Zum jetzigen Stand kann festgestellt werden, dass alle in Deutschland lebenden Personen mit dem Namen Plew, Plewe, Plehwe, von Plehwe, Pleb, Plebe, Plöw, Plöwe, Plef, Pleff, auch Plob und Plobe sowie wahrscheinlich auch Plep und Plepp denselben Ursprung haben. Im 17. Jahrhundert ist der Name in Ostpreußen am Auseinanderfluss von Pregel und Deime (östliches Samland) und im Gebiet um Medenau im westlichen Samland beheimatet. Im 16. Jahrhundert sind zwei Familien Pleb im Memelland (Karkelbeck) ansässig gewesen. Bisher konnten keine eindeutigen Verbindungen zu den Namen Plewa (Schlesien), Pleen und Plehn (Königsberg und Samland) gefunden werden.

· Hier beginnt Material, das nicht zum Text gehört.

(** An eviction is reported once, and its refill is asked for once.  A device that finds
    its own mesh recreated (a missing manifest, or another lineage) is told to publish
    its rows again exactly under the refill policy, unless it is a reader; it
    remembers the lineage at that moment, before anything has been
    published.  Whatever becomes of the refill, a later connection to the same life
    finds nothing to report and does not ask again. *)
Theorem refill_is_asked_once `{Platform} {A : Type} `{!StorageAdapter A}
    (cfg : Config) (mc : MeshConfig) (bootstrapped : bool) (remembered : string * option Z)
    (e : Engine A) (m : string) :
  live_meshId e = Some m →
  let detected := eviction_detected bootstrapped remembered m (live_lineage e) in
  ∃ e', applyMeshEvictionPolicy cfg mc bootstrapped remembered e =
      (Ok (bool_decide (is_Some detected) && wants_refill cfg mc), e') ∧
    getAllRows (en_local e') = getAllRows (en_local e) ∧ ls_outbox (en_local e') = ls_outbox (en_local e) ∧
    filesOf (ss_adapter (en_session e')) = filesOf (ss_adapter (en_session e)) ∧
    ∀ e2 : Engine A,
      store_getMeta MESH_LINEAGE_META (en_local e2) = store_getMeta MESH_LINEAGE_META (en_local e') →
      live_meshId e2 = Some m → live_lineage e2 = live_lineage e →
      ∃ e3, applyMeshEvictionPolicy cfg mc false (rememberedMeshIdentity (en_local e2)) e2 =
          (Ok false, e3) ∧ ss_events (en_session e3) = ss_events (en_session e2).
Proof.
  intros Hm detected.
  destruct (eviction_policy_runs cfg mc bootstrapped remembered e m Hm) as (e' & E & (Hl & Hman & Hf) & _).
  exists e'. split; [exact E|]. rewrite Hl, Hf. split_and!; [done..|].
  intros e2 Hmeta Hm2 Hlin.
  destruct (eviction_policy_runs cfg mc false (rememberedMeshIdentity (en_local e2)) e2 m Hm2)
    as (e3 & E3 & _ & Hnone).
  rewrite up_to_date_detects_nothing in E3, Hnone.
  2,3: unfold up_to_date; rewrite Hmeta, Hlin; apply getMeta_set.
  exists e3. split; [exact E3|]. by rewrite Hnone.
Qed.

Zu den einzelnen Namen und Landschaften

Östliches Samland

Im östlichen Samland tritt 1572 ein Philip Plewe auf, der das Schulzenamt in der Ortschaft Grünlinde käuflich erwirbt. Aus den Akten ist zu entnehmen, dass er die vereinbarte Ratenzahlung nicht einhält. Das Amt darf er trotzdem behalten. In den nachfolgenden Jahren werden einige Schulzenämter in umliegenden Ortschaften mit Plewe’s besetzt. Namensänderungen zu Plob(e) und Plow(e) sind hier nachweisbar. Nach der Pest von 1710/11 sind kaum noch begüterte Plew’s zu finden. Namenträger wandern über die Deime in das Gebiet um Goldbach, Heiligenwalde und Cremitten, wo sie ab ca. 1660 - 1700 auftreten. Einzig in Heiligenwalde bleiben lange Zeit vermögend. Die ab 1707 in der Stadt Domnau vorkommenden Plewe (Schneider) stammen ebenfalls aus den Ortschaften um Grünlinde.

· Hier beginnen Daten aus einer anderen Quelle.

Lemma second_connect_is_fast : second_connect = (Ok true, second_connect.2).
Proof.
  assert (second_connect.1 = Ok true) as H by by vm_compute.
  exact (eq_trans (surjective_pairing second_connect) (f_equal (λ r, (r, second_connect.2)) H)).
Qed.
Lemma fast_path_skips_nothing_witness :
  first_connect.1 = Ok () ∧ en_status second_connect.2 = Idle ∧ en_connected second_connect.2 = true.
Proof.
  split; [by vm_compute|].
  destruct (@fast_path_skips_nothing test_platform _ memory_storage test_dates test_connect_env
    (test_config "dev1") test_engine_config _ second_connect.2 second_connect_is_fast)
    as (_ & _ & Hs & Hc & _).
  split; [exact Hs|exact Hc].
Defined.

(** *** Two connections that go wrong *)

(** A second [connect()] leaves a connected engine reporting that it is connecting. *)
Lemma connect_noop_reports_connecting `{Platform} {A : Type} `{!StorageAdapter A} `{!DateText}
    (fuel : nat) (env : ConnectEnv) (cfg : Config) (mc : MeshConfig) (ec : EngineConfig) (e : Engine A) :
  en_connected e = true → poisoned e = false → truthy (cf_remotePath cfg) = true →
  ∃ e', connect fuel env cfg mc ec e = (Ok (), e') ∧ en_connected e' = true ∧ en_status e' = Connecting.
Proof.
  intros Hc Hp Hr. unfold connect, set_poll. unfold mbind at 1, M_bind at 1, modify at 1.
  rewrite Hr. cbn [negb]. match goal with |- context [_ ?e1 = _] => set (e0 := e1) end.
  assert (setConnectionStatus Connecting e0 =
    (Ok (), with_event (ConnectionStatusEvent Connecting) (with_status Connecting e0))) as Est.
  { unfold setConnectionStatus. rewrite (bind_ok _ _ _ () (with_status Connecting e0)) by done.
    apply announce_run. }
  rewrite (bind_ok _ _ _ _ _ Est), gets_bind. cbn [id].
  match goal with |- context [poisoned ?e1] =>
    assert (en_connected e1 = true ∧ poisoned e1 = false) as [-> ->] by by split end.
  cbn [negb andb]. rewrite announce_run. by eexists.
Qed.

(** A device of an evicted mesh remembers epoch 9 of its first life; the mesh is now in a
    later life at epoch 1, whose changes are in a snapshot. *)
Definition survivor : Engine (@MemoryAdapter test_platform) :=
  let l := store_setMeta "epoch" (VNum (Num 9)) (store_setMeta MESH_LINEAGE_META (VNum (Num 7))
             (store_setMeta "meshId" (VStr "mesh_1") emptyStore)) in
  let e := test_engine (ss_adapter first_compact.2) l in
  with_session (set_connected false (set_manifest None false (en_session e))) e.
Definition survivor_connects (l : MemoryLocalStore → MemoryLocalStore) :=
  @connect test_platform _ memory_storage test_dates 1 test_connect_env (test_config "dev3")
    default_mesh_config test_engine_config
    (with_session (set_local (l (en_local survivor)) (en_session survivor)) survivor).

(** A device that survives an eviction can miss the rows of the new life.  It keeps the
    epoch it remembers from the old life, and as long as that is not below the
    epoch of the new one it pulls instead of restoring the snapshot: it connects, reports no
    error, and lacks the rows whose change files the snapshot has replaced.  The
    same device with its epoch forgotten restores them. *)
Theorem survivor_misses_the_snapshot :
  let survived := survivor_connects id in
  let forgotten := survivor_connects (store_setMeta "epoch" (VNum (Num 0))) in
  survived.1 = Ok () ∧ en_status survived.2 = Idle ∧ en_connected survived.2 = true ∧
  store_getRow (en_local survived.2) "todo" "r1" = None ∧
  forgotten.1 = Ok () ∧
  (λ row, readColumn row "title") <$> store_getRow (en_local forgotten.2) "todo" "r1" = Some (VStr "milk").
Proof. cbv zeta. split_and!; by vm_compute. Qed.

Bis 1945 erreicht diese Gruppe ein Verbreitungsgebiet über das gesamte östliche Samland. Auch ich führe meine Wurzeln auf diesen Ursprung zurück.

Westliches Samland

Die Herkunft und Verteilung des Namens im westlichen Samland ist weniger gut untersucht. In der Gemeinde Medenau ist der Name Plewe ab 1694 in der Ortschaft nachzuweisen, obwohl die Unterlagen ca. 20 Jahre früher beginnen. Es handelt sich hier ebenfalls um einen Schulzen. Dass es sich hierbei um einen Schulzen oder Schulzensohn aus dem Gebiet von Grünlinde handelt, ist nicht nachzuweisen, aber zumindest überlegenswert. Die Nachbargemeinde Wargen zählt seit Beginn der Kirchenbücher 1691 mehrere Plef und Plöb zu ihren Mitgliedern. Vor dem Beginn der Kirchenbücher konnte bisher kein Namensträger gefunden werden.

Auf dieser Seite von Königsberg verbreitet sich der Name überwiegend im südlichen Teil der samländischen Halbinsel, vornehmlich entlang der Verbindung von Pillau und Königsberg. Prominentester Vertreter ist ein Ratsverwandter Plew(e) in Fischhausen.

Königsberg

In den einzelnen Kirchen der später zu Königsberg vereinigten Stadt sind Namensvertreter ab ca. 1700 nachzuweisen. Davor gibt es viele Nennungen, die nicht eindeutig der hier behandelten Namensfamilie zuzurechnen sind (Pleben, Plein, Plaw, Plan u.a.). Es ist anzunehmen, dass es sich um Zuzügler aus den umliegenden Landgemeinden handelt. Zu den alten Königsberger Familien zählen sie nicht. In der Kirche Haberberg und Löbenicht treten ab 1621 bzw. 1594 Pleen’s auf. Die Zahl der Plew-Familien in Königsberg erreicht eine stattliche Zahl. Allein ca. 40 Plew-Familien sind um 1940 zu verzeichnen. Die Zahl der Plewe erreicht ein Vielfaches davon.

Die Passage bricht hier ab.